Diagnostic teams provide the “best care for the patient,” says Mary M. Zutter, MD, who oversees diagnostics at Vanderbilt University Medical Center.
“In the last year or two, we’ve shown that utilization of our diagnostic management teams provides the best care for the patient based on the evidence,” says Zutter. “We offer comprehensive reports to the treating physicians that are easy to read and that provide an overview of the patient based on his or her laboratory data. In addition, we use our data to define best testing.”
In most hospitals, a patient with a complex condition will meet with a physician who then goes on what some pathologists call a diagnostic odyssey.
Unassisted by a diagnostic management team of pathologists, the physician uses trial and error to find the most appropriate treatments. This method of identifying treatment options leads to wide variations in how care is delivered, Zutter says.
At Vanderbilt and other health systems, diagnostic teams of pathologists, oncologists, hematologists, microbiologists, and bioinformaticians are managing care processes for patients with complex care needs.
“For each care process, we can recommend the most appropriate testing and save one or two tests per patient each time,” Zutter says. “Each team then iteratively develops algorithms that we improve over time.”
The medical center is now offering those algorithms to other hospitals and health systems.
Ed Marx, the center’s director of strategic analytics, says integrated delivery systems are interested in contracting with the medical center to use the treatment algorithms the diagnostic management teams have developed.
Also, some physician practices have expressed interest in using the algorithms as a way to demonstrate to health plans that they are delivering care appropriately and cost effectively, he says.
The challenge in having the diagnostic management teams develop best-practice treatment algorithms is that they reduce fees associated with the trial-and-error approach to care delivery, says William Stead, MD, the medical center’s associate vice chancellor for health affairs and chief strategy officer.
Vanderbilt broke even on its investment in diagnostic teams, says William Stead, MD, the medical center’s VP for health affairs and chief strategy officer.
For the Vanderbilt University Medical Center, therefore, the result of investing in diagnostic management teams is likely to be reduced payment to pathologists because the teams improve the efficiency of care by eliminating needless tests, he explains.

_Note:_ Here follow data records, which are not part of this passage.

(* ===== verification/ChainStore.v ===== *)
(** * The chain store

    [store/src/lmdb.rs], the keys of [store/src/lib.rs], [chain/src/store.rs] and
    the tips of [chain/src/types.rs].  The database is LMDB, a map from byte
    strings to byte strings with write transactions: a transaction reads its own
    writes, a child transaction is merged into its parent when it commits, and
    nothing else is visible before the commit.  Failures of the disk are not
    modelled.  Values are stored in their serialized form. *)
From S2P Require Import Prelude Ser Global Pow Reward Retarget Feijoada Committed Transaction Block.

(** ** Key-value store *)
Inductive store_error : Type := NotFoundErr | LmdbErr | StoreSerErr.
#[export] Instance store_error_eq_dec : EqDecision store_error.
Proof. solve_decision. Defined.

Abbreviation kv := (gmap (list Z) (list Z)).

Record Store := mkStore { db : kv }.

(** A batch: what is committed, and what its own transaction sees. *)
Record Batch := mkBatch { committed : kv; tx : kv }.

Definition batch (s : Store) : Batch := mkBatch (db s) (db s).
Definition commit (b : Batch) : Store := mkStore (tx b).
Definition child (b : Batch) : Batch := mkBatch (committed b) (tx b).
Definition commit_child (parent b : Batch) : Batch := mkBatch (committed parent) (tx b).

Definition get_ser_access {A} (rd : read A) (access : kv) (key : list Z) : outcome store_error (option A) :=
  match access !! key with
  | Some res =>
      match deserialize rd res with
      | Ok res => Ok (Some res)
      | Err _ => Err StoreSerErr
      | Panic => Panic
      end
  | None => Ok None
  end.

Definition get_ser {A} (rd : read A) (b : Batch) (key : list Z) : outcome store_error (option A) :=
  get_ser_access rd (tx b) key.

(** [get] and [exists] of a batch go to the store, not to the transaction. *)
Definition get (b : Batch) (key : list Z) : outcome store_error (option (list Z)) := Ok (committed b !! key).
Definition exists_ (b : Batch) (key : list Z) : outcome store_error bool :=
  Ok (bool_decide (is_Some (committed b !! key))).

Definition put (b : Batch) (key value : list Z) : outcome store_error Batch :=
  Ok (mkBatch (committed b) (<[key := value]> (tx b))).

Definition put_ser (b : Batch) (key : list Z) (ser_value : outcome ser_error (list Z)) : outcome store_error Batch :=
  match ser_value with
  | Ok data => put b key data
  | Err _ => Err StoreSerErr
  | Panic => Panic
  end.

(** Deleting an absent key is an error of LMDB. *)
Definition delete_key (b : Batch) (key : list Z) : outcome store_error Batch :=
  match tx b !! key with
  | Some _ => Ok (mkBatch (committed b) (delete key (tx b)))
  | None => Err LmdbErr
  end.

Definition key_le (a b : list Z) : Prop := lex_cmp a b <> Gt.
#[export] Instance key_le_dec : RelDecision key_le.
Proof. intros a b. unfold key_le. apply _. Defined.

(** [key[0..plen]] panics on a key shorter than the prefix. *)
Fixpoint deser_while_prefix {A} (rd : read A) (prefix : list Z) (l : list (list Z * list Z))
    : outcome store_error (list (list Z * A)) :=
  match l with
  | [] => Ok []
  | (key, value) :: l =>
      let plen := length prefix in
      if (negb (plen =? 0)%nat) && (length key <? plen)%nat then Panic
      else if (plen =? 0)%nat || bool_decide (take plen key = prefix) then
        match deserialize rd value with
        | Ok value => let? rest := deser_while_prefix rd prefix l in Ok ((key, value) :: rest)
        | Err _ => Ok []
        | Panic => Panic
        end
      else Ok []
  end.

(** The items of [SerIterator], over the committed store, in key order. *)
Definition ser_iter {A} (rd : read A) (access : kv) (from : list Z) : outcome store_error (list (list Z * A)) :=
  let keys := merge_sort key_le (filter (fun k => key_le from k) (elements (dom access))) in
  deser_while_prefix rd from (omap (fun k => (fun v => (k, v)) <$> access !! k) keys).

Definition option_to_not_found {A} (res : outcome store_error (option A)) : outcome store_error A :=
  match res with
  | Ok None => Err NotFoundErr
  | Ok (Some o) => Ok o
  | Err e => Err e
  | Panic => Panic
  end.

Definition SEP : Z := 58.
Definition to_key (prefix : Z) (k : list Z) : list Z := prefix :: SEP :: k.
Definition to_key_u64 (prefix : Z) (k : list Z) (val : Z) : list Z := prefix :: SEP :: k ++ be_bytes 8 val.
Definition u64_to_key (prefix val : Z) : list Z := prefix :: SEP :: be_bytes 8 val.

(** ** Tips *)
Record Tip := mkTip {
  tip_height : Z;
  last_block_h : Hash;
  prev_block_h : Hash;
  tip_difficulty : Difficulty;
}.

Definition tip_default : Tip := mkTip 0 ZERO_HASH ZERO_HASH Pow.min.

Definition write_tip (t : Tip) : list Z :=
  write_u64 (tip_height t) ++ write_array (last_block_h t) ++ write_array (prev_block_h t)
  ++ write_difficulty (tip_difficulty t).

Definition read_tip : read Tip :=
  height <- read_u64 ;; last <- read_hash ;; prev <- read_hash ;; diff <- read_difficulty ;;
  ret (mkTip height last prev diff).

(** ** Chain store *)
Definition BLOCK_HEADER_PREFIX : Z := 104.
Definition BLOCK_PREFIX : Z := 98.
Definition HEAD_PREFIX : Z := 72.
Definition TAIL_PREFIX : Z := 84.
Definition HEADER_HEAD_PREFIX : Z := 73.
Definition SYNC_HEAD_PREFIX : Z := 115.
Definition COMMIT_POS_PREFIX : Z := 99.
Definition BLOCK_INPUT_BITMAP_PREFIX : Z := 66.
Definition BLOCK_SUMS_PREFIX : Z := 77.

Definition head (b : Batch) : outcome store_error Tip := option_to_not_found (get_ser read_tip b [HEAD_PREFIX]).
Definition tail (b : Batch) : outcome store_error Tip := option_to_not_found (get_ser read_tip b [TAIL_PREFIX]).
Definition header_head (b : Batch) : outcome store_error Tip :=
  option_to_not_found (get_ser read_tip b [HEADER_HEAD_PREFIX]).
Definition get_sync_head (b : Batch) : outcome store_error Tip :=
  option_to_not_found (get_ser read_tip b [SYNC_HEAD_PREFIX]).

Definition save_body_head (b : Batch) (t : Tip) : outcome store_error Batch :=
  put_ser b [HEAD_PREFIX] (Ok (write_tip t)).
Definition save_body_tail (b : Batch) (t : Tip) : outcome store_error Batch :=
  put_ser b [TAIL_PREFIX] (Ok (write_tip t)).
Definition save_header_head (b : Batch) (t : Tip) : outcome store_error Batch :=
  put_ser b [HEADER_HEAD_PREFIX] (Ok (write_tip t)).
Definition save_sync_head (b : Batch) (t : Tip) : outcome store_error Batch :=
  put_ser b [SYNC_HEAD_PREFIX] (Ok (write_tip t)).
Definition save_head (b : Batch) (t : Tip) : outcome store_error Batch :=
  let? b := put_ser b [HEAD_PREFIX] (Ok (write_tip t)) in
  put_ser b [HEADER_HEAD_PREFIX] (Ok (write_tip t)).
Definition reset_sync_head (b : Batch) : outcome store_error Batch :=
  let? head := header_head b in save_sync_head b head.
Definition reset_header_head (b : Batch) : outcome store_error Batch :=
  let? tip := head b in save_header_head b tip.

Definition save_output_pos (b : Batch) (commit : Commitment) (pos : Z) : outcome store_error Batch :=
  put_ser b (to_key COMMIT_POS_PREFIX (bytes commit)) (Ok (write_u64 pos)).
Definition get_output_pos (b : Batch) (commit : Commitment) : outcome store_error Z :=
  option_to_not_found (get_ser read_u64 b (to_key COMMIT_POS_PREFIX (bytes commit))).
Definition clear_output_pos (b : Batch) : outcome store_error Batch :=
  let? entries := ser_iter read_u64 (committed b) (to_key COMMIT_POS_PREFIX []) in
  foldM (fun b e => delete_key b e.1) entries b.

Definition save_block_sums (b : Batch) (h : Hash) (sums : BlockSums) : outcome store_error Batch :=
  put_ser b (to_key BLOCK_SUMS_PREFIX (bytes h)) (Ok (write_block_sums sums)).
Definition get_block_sums (b : Batch) (h : Hash) : outcome store_error BlockSums :=
  option_to_not_found (get_ser read_block_sums b (to_key BLOCK_SUMS_PREFIX (bytes h))).
Definition delete_block_sums (b : Batch) (bh : Hash) : outcome store_error Batch :=
  delete_key b (to_key BLOCK_SUMS_PREFIX (bytes bh)).

Definition block_exists (b : Batch) (h : Hash) : outcome store_error bool :=
  exists_ b (to_key BLOCK_PREFIX (bytes h)).

Section ChainStore.
Context `{Hasher} `{Secp} (c : ChainTypes) (min_date max_date : Z).

(** The serialization of a bitmap, from the [croaring] crate. *)
Context (bitmap_serialize : gset Z -> list Z) (bitmap_deserialize : list Z -> gset Z).

(** [hash()] unwraps what the writer returns. *)
Definition hash_of {E} (h : BlockHeader) : outcome E Hash :=
  match header_hash c h with
  | Ok x => Ok x
  | _ => Panic
  end.

Definition get_block_header (b : Batch) (h : Hash) : outcome store_error BlockHeader :=
  option_to_not_found (get_ser (read_header c min_date max_date) b (to_key BLOCK_HEADER_PREFIX (bytes h))).
Definition get_previous_header (b : Batch) (h : BlockHeader) : outcome store_error BlockHeader :=
  get_block_header b (prev_hash h).
Definition head_header (b : Batch) : outcome store_error BlockHeader :=
  let? t := head b in get_block_header b (last_block_h t).

Definition save_block_header (b : Batch) (h : BlockHeader) : outcome store_error Batch :=
  let? hash := hash_of h in
  put_ser b (to_key BLOCK_HEADER_PREFIX (bytes hash)) (write_header c Full h).

Definition get_block (b : Batch) (h : Hash) : outcome store_error Block :=
  option_to_not_found (get_ser (read_block c min_date max_date) b (to_key BLOCK_PREFIX (bytes h))).

Definition save_block_input_bitmap (b : Batch) (bh : Hash) (bm : gset Z) : outcome store_error Batch :=
  put b (to_key BLOCK_INPUT_BITMAP_PREFIX (bytes bh)) (bitmap_serialize bm).
Definition delete_block_input_bitmap (b : Batch) (bh : Hash) : outcome store_error Batch :=
  delete_key b (to_key BLOCK_INPUT_BITMAP_PREFIX (bytes bh)).

(** The positions found, cut to 32 bits; a panic of the lookup stays one. *)
Definition build_block_input_bitmap (b : Batch) (block : Block) : outcome store_error (gset Z) :=
  foldM (fun bm x =>
           match get_output_pos b (in_commit x) with
           | Ok pos => Ok ({[wrap32 pos]} ∪ bm)
           | Err _ => Ok bm
           | Panic => Panic
           end) (inputs (b_body block)) ∅.

Definition build_and_store_block_input_bitmap (b : Batch) (block : Block) : outcome store_error (gset Z * Batch) :=
  let? bitmap := build_block_input_bitmap b block in
  let? hash := hash_of (header block) in
  let? b := save_block_input_bitmap b hash bitmap in
  Ok (bitmap, b).

Definition get_block_input_bitmap (b : Batch) (bh : Hash) : outcome store_error (gset Z * Batch) :=
  let? found := get b (to_key BLOCK_INPUT_BITMAP_PREFIX (bytes bh)) in
  match found with
  | Some bs => Ok (bitmap_deserialize bs, b)
  | None => let? block := get_block b bh in build_and_store_block_input_bitmap b block
  end.

Definition save_block (b : Batch) (block : Block) : outcome store_error Batch :=
  let? '(_, b) := build_and_store_block_input_bitmap b block in
  let? hash := hash_of (header block) in
  put_ser b (to_key BLOCK_PREFIX (bytes hash)) (write_block c Full block).

(** [let _ = ...]: a failed deletion of the associated data is ignored. *)
Definition ignore_err {E A} (b : A) (m : outcome E A) : outcome E A :=
  match m with
  | Err _ => Ok b
  | m => m
  end.

Definition delete_block (b : Batch) (bh : Hash) : outcome store_error Batch :=
  let? b := delete_key b (to_key BLOCK_PREFIX (bytes bh)) in
  let? b := ignore_err b (delete_block_sums b bh) in
  ignore_err b (delete_block_input_bitmap b bh).

Definition tip_from_header {E} (h : BlockHeader) : outcome E Tip :=
  let? hash := hash_of h in
  Ok (mkTip (height h) hash (prev_hash h) (h_total_difficulty h)).

(** ** Iterators over the headers *)

(** [.ok()]. *)
Definition ok_opt {A} (m : outcome store_error A) : outcome () (option A) :=
  match m with
  | Ok a => Ok (Some a)
  | Err _ => Ok None
  | Panic => Panic
  end.

Definition i64_sat_sub (x y : Z) : Z := Z.max (- 2 ^ 63) (Z.min (x - y) (2 ^ 63 - 1)).

(** Both iterators keep the header they return next to last and the one ahead. *)
Record HeaderIter := mkIter { start : Hash; it_header : option BlockHeader; it_prev : option BlockHeader }.

Definition iter_from (start : Hash) : HeaderIter := mkIter start None None.

Definition iter_advance (b : Batch) (it : HeaderIter) : outcome () (option BlockHeader) :=
  match it_header it with
  | None => ok_opt (get_block_header b (start it))
  | Some _ => Ok (it_prev it)
  end.

(** The inner [loop] of [DifficultyIter]: back to the last header of the same
    algorithm; [first] is set until the parent of [header] has been seen.  Running
    out of fuel stands for not returning. *)
Fixpoint same_algo (fuel : nat) (b : Batch) (header hd : BlockHeader) (first : bool)
    (prev_difficulty : Difficulty) (prev_timespan : Z)
    : outcome () (option BlockHeader * Difficulty * Z * Z) :=
  match fuel with
  | O => Panic
  | S fuel =>
      let? prev_header := ok_opt (get_previous_header b hd) in
      match prev_header with
      | Some prev =>
          let prev_difficulty := if first
                                 then difficulty_sub (h_total_difficulty header) (h_total_difficulty prev)
                                 else prev_difficulty in
          let prev_timespan := if first
                               then i64_sat_sub (h_timestamp header) (h_timestamp prev)
                               else prev_timespan in
          if decide (PoWType_from (Pow.proof (pow header)) = PoWType_from (Pow.proof (pow prev)))
          then Ok (Some prev, prev_difficulty, prev_timespan, secondary_scaling (pow hd))
          else same_algo fuel b header prev false prev_difficulty prev_timespan
      | None => Ok (None, prev_difficulty, prev_timespan, secondary_scaling (pow hd))
      end
  end.
(** [hs.iter().filter_map(|h| orphans.remove(h))]. *)
Fixpoint take_hashes (hs : list (list Z)) (m : gmap (list Z) Orphan) : list Orphan * gmap (list Z) Orphan :=
  match hs with
  | [] => ([], m)
  | h :: hs =>
      let '(l, m') := take_hashes hs (delete h m) in
      (option_list (m !! h) ++ l, m')
  end.

Definition remove_by_height (p : OrphanBlockPool) (height : Z) : option (list Orphan) * OrphanBlockPool :=
  match height_idx p !! height with
  | Some hs =>
      let '(l, m) := take_hashes hs (orphans p) in
      (Some l, mkOrphanPool m (delete height (height_idx p)) (evicted p))
  | None => (None, p)
  end.

(** ** The pool as a set of orphans *)

Lemma lookup_remove_hashes hs m k : remove_hashes hs m !! k = if decide (k ∈ hs) then None else m !! k.
Proof.
  unfold remove_hashes. revert m. induction hs as [|h hs IH]; intros m; cbn [foldl]; [by rewrite decide_False by set_solver|].
  rewrite IH, lookup_delete. repeat case_decide; set_solver.
Qed.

“It’s tricky because the diagnostic management team takes away tests, and while it also may add back tests, the net result is that it reduces reimbursement to pathology,” Stead comments.
“At the same time, the gain goes to the oncology practice or to the patient’s health plan. As a medical center, we basically broke even on our investment in these teams because our laboratory was operating at capacity and the reduction in unnecessary tests allowed us to bring back in house expensive tests we were sending outside.”